──────── EXTRACTED ENTRIES
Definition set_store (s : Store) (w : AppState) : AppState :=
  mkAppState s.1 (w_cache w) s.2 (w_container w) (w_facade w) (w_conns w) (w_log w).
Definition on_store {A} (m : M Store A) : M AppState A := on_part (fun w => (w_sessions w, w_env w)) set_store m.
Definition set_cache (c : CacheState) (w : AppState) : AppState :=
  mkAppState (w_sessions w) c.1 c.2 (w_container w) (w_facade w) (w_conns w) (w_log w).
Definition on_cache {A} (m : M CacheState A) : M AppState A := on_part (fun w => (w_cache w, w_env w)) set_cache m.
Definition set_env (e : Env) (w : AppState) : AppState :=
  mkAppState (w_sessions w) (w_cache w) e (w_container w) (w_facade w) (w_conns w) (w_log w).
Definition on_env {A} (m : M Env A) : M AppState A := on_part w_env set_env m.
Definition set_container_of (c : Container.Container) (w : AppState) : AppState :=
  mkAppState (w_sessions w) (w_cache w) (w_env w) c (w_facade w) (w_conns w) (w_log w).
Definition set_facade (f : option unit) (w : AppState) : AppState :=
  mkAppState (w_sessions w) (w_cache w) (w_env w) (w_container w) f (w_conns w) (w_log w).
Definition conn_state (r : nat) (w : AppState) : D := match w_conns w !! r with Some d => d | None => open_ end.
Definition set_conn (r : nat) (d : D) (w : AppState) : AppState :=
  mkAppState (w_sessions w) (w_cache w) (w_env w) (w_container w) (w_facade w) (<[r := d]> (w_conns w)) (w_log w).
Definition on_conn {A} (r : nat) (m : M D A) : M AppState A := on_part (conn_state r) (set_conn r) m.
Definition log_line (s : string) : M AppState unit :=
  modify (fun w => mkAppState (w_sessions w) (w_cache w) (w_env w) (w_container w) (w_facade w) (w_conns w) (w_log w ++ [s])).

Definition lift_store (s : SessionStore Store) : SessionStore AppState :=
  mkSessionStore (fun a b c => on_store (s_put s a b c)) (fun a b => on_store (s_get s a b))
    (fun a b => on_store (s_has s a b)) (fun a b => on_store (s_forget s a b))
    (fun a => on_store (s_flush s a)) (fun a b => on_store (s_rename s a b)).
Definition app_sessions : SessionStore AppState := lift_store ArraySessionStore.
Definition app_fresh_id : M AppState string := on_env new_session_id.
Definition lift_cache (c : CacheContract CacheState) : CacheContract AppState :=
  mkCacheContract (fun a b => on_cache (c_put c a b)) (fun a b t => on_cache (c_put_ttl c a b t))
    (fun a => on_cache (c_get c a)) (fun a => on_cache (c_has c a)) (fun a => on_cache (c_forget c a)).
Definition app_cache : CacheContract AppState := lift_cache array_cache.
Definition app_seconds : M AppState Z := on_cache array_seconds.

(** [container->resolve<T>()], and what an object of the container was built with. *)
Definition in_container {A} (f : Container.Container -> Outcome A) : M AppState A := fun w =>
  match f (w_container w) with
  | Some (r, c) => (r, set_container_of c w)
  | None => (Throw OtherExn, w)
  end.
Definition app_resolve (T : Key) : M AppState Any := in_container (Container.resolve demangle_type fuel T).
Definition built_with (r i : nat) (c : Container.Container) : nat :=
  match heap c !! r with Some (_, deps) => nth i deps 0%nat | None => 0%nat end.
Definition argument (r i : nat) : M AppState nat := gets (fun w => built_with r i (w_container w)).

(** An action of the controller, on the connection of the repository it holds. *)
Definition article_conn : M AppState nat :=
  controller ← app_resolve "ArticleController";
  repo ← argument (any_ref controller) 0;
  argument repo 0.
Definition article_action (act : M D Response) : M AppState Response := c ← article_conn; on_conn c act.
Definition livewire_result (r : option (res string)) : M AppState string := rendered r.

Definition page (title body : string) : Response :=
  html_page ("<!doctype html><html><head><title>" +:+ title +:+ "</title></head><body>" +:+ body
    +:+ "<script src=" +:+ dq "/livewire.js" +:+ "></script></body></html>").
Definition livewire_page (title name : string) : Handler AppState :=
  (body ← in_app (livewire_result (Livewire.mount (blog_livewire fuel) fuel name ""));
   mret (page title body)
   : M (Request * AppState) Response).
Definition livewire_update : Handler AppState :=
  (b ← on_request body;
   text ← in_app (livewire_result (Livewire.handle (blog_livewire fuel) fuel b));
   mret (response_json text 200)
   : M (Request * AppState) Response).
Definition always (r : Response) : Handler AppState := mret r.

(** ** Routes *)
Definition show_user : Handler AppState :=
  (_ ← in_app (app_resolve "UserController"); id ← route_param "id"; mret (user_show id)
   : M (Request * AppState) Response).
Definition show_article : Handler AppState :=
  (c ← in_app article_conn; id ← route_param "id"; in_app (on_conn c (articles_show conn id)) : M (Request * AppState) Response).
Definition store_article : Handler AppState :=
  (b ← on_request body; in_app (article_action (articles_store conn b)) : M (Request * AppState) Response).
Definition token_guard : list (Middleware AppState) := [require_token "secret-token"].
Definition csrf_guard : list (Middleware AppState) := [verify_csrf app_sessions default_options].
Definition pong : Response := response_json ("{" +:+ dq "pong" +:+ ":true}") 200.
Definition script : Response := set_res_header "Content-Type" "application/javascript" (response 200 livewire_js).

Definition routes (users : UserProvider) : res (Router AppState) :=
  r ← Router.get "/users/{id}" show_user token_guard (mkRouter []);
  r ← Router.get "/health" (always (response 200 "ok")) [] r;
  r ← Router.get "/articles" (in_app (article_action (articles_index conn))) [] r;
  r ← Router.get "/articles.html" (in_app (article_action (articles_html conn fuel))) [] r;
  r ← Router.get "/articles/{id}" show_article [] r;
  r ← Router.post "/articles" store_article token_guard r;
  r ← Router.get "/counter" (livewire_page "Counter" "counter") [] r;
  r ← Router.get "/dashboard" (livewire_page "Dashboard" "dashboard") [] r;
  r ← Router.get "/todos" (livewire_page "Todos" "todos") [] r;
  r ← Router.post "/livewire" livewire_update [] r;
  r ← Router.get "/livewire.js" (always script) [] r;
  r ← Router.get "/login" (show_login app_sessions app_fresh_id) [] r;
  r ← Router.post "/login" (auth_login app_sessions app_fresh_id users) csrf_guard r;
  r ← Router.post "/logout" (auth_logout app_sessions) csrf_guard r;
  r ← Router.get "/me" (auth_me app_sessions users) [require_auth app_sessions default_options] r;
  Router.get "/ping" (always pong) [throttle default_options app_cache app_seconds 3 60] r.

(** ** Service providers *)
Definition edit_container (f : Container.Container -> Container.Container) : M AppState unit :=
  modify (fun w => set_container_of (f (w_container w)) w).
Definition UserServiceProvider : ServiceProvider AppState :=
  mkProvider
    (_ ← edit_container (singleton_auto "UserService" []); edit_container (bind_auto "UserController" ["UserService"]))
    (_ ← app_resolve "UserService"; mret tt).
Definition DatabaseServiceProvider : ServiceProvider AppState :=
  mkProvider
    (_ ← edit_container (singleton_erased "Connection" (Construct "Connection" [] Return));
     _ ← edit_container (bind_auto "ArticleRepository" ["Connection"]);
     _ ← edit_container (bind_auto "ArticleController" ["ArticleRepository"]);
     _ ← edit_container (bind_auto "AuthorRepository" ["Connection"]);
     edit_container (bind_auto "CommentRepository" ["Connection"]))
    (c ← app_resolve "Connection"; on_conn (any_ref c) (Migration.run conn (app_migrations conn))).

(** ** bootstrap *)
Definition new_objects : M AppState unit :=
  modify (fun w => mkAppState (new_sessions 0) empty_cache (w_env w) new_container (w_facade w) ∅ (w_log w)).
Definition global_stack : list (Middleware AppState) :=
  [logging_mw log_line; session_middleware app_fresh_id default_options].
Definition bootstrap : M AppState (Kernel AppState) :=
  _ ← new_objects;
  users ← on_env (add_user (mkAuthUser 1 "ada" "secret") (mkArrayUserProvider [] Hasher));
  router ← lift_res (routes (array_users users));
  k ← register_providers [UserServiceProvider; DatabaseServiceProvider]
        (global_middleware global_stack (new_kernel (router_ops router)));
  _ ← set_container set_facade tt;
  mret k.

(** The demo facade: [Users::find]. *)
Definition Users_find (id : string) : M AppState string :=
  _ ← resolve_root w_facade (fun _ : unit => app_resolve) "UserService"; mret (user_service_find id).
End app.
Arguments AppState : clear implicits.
────────────────
──────── EXTRACTED ENTRIES
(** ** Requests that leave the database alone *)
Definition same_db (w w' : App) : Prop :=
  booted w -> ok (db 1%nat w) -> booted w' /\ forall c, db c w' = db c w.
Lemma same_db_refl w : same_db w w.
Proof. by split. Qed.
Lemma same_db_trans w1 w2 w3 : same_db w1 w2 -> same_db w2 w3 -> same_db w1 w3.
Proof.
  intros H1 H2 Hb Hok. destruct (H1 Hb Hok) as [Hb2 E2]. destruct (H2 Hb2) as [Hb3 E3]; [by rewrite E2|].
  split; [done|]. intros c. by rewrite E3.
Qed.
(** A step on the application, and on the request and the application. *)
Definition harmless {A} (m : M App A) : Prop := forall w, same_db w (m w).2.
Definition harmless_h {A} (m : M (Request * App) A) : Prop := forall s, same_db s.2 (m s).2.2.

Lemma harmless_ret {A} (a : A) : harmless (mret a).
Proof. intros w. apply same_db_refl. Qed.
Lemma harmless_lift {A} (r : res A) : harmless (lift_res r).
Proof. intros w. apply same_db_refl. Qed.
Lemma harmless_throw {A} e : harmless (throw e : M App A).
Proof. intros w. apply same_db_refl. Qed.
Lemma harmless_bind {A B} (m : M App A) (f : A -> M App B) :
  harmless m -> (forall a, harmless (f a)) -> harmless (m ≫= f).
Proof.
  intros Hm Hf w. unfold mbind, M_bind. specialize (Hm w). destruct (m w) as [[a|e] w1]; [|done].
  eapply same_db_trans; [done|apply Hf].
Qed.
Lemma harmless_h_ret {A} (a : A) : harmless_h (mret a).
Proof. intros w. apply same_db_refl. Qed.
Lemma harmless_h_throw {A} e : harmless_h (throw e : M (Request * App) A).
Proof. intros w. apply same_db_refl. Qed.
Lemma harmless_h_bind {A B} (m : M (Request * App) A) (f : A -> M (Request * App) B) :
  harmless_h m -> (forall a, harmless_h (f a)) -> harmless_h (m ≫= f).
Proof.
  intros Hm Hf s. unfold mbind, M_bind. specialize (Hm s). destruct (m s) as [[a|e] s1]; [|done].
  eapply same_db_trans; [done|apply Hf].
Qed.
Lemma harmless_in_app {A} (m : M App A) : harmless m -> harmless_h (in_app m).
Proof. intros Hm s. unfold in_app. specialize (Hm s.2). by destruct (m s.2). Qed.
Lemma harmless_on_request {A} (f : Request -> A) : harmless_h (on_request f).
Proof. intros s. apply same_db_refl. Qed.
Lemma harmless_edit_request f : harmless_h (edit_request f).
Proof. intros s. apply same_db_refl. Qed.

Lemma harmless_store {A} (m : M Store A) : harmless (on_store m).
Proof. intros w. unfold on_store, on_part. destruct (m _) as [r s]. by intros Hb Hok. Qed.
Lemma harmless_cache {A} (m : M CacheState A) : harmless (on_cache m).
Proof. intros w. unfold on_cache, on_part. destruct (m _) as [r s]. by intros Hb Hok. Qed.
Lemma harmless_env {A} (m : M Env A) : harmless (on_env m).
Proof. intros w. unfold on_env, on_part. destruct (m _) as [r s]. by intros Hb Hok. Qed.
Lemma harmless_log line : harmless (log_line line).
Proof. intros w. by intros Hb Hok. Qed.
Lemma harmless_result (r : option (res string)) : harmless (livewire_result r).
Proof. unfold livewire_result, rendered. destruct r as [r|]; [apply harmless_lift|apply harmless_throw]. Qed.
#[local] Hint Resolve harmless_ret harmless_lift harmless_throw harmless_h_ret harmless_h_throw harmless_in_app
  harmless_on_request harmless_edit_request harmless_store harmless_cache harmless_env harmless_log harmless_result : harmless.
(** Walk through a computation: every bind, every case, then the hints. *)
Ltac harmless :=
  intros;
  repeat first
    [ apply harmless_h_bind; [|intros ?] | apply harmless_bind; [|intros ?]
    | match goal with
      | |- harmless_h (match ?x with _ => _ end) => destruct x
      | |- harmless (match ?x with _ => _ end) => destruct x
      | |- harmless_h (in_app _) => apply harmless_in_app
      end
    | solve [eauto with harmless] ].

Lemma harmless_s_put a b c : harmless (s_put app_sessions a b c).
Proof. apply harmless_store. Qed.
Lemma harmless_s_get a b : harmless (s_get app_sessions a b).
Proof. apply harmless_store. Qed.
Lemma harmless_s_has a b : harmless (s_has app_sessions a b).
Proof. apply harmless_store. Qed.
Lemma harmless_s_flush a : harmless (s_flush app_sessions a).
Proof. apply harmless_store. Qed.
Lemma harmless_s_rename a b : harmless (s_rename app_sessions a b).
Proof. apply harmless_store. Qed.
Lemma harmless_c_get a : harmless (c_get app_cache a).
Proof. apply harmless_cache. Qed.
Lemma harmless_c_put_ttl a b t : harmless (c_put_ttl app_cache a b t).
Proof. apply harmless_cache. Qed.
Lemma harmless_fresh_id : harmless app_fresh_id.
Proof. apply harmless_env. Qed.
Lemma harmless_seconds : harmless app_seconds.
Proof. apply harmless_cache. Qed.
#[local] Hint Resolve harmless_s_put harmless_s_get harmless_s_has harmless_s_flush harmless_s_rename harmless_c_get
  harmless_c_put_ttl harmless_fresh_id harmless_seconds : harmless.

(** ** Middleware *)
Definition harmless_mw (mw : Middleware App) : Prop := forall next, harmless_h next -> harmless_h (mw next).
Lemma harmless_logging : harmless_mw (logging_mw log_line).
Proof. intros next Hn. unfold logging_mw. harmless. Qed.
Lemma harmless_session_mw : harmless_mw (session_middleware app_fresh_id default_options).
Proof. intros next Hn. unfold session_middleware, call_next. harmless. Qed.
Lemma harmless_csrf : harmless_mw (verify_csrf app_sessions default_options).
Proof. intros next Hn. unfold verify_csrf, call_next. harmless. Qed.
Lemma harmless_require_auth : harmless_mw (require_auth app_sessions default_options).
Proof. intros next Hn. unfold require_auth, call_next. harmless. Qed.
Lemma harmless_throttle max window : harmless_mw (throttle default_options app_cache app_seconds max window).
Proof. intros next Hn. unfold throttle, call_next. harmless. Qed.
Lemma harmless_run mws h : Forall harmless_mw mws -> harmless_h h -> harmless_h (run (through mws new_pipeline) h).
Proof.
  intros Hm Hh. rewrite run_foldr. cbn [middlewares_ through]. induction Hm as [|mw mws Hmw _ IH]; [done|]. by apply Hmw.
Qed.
────────────────
──────── EXTRACTED ENTRIES
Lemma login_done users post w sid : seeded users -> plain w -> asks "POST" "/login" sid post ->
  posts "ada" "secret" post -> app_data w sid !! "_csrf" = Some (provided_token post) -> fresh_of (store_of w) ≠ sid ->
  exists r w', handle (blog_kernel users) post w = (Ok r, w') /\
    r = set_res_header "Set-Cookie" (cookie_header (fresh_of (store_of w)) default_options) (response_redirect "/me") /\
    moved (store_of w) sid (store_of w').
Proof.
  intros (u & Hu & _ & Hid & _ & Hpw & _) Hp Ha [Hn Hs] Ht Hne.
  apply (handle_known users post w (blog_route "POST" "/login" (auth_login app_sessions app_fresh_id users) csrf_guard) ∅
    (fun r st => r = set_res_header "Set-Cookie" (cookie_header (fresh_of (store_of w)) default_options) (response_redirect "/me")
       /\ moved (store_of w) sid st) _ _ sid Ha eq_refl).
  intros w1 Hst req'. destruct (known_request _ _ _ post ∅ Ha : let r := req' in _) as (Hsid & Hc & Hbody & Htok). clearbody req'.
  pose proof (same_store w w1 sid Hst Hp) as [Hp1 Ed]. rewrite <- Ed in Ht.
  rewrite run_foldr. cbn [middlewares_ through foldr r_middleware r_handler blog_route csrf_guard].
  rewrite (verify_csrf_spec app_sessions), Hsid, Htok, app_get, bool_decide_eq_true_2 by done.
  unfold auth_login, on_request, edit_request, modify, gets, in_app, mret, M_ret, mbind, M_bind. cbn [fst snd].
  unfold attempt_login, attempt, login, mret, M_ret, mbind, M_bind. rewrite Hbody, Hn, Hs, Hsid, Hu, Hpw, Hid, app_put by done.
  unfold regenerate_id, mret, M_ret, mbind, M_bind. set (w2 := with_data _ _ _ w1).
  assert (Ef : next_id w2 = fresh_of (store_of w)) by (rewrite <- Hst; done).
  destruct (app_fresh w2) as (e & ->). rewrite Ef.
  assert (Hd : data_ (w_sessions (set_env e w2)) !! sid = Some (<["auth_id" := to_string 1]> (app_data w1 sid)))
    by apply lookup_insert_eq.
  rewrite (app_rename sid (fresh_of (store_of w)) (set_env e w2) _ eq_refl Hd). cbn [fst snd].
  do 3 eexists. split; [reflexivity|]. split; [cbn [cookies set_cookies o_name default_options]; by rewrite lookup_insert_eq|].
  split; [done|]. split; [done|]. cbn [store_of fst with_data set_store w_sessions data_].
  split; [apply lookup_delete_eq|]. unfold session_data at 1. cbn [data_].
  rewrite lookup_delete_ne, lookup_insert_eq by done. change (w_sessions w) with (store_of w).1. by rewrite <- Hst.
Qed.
────────────────
> [EXERCISE BRIEF]
Using the records above, set down exactly the lines from the one with "Definition set_store (s" through the one with "Definition set_env (e", inclusive, and nothing more.

> [EXERCISE RESPONSE]
Definition set_store (s : Store) (w : AppState) : AppState :=
  mkAppState s.1 (w_cache w) s.2 (w_container w) (w_facade w) (w_conns w) (w_log w).
Definition on_store {A} (m : M Store A) : M AppState A := on_part (fun w => (w_sessions w, w_env w)) set_store m.
Definition set_cache (c : CacheState) (w : AppState) : AppState :=
  mkAppState (w_sessions w) c.1 c.2 (w_container w) (w_facade w) (w_conns w) (w_log w).
Definition on_cache {A} (m : M CacheState A) : M AppState A := on_part (fun w => (w_cache w, w_env w)) set_cache m.
Definition set_env (e : Env) (w : AppState) : AppState :=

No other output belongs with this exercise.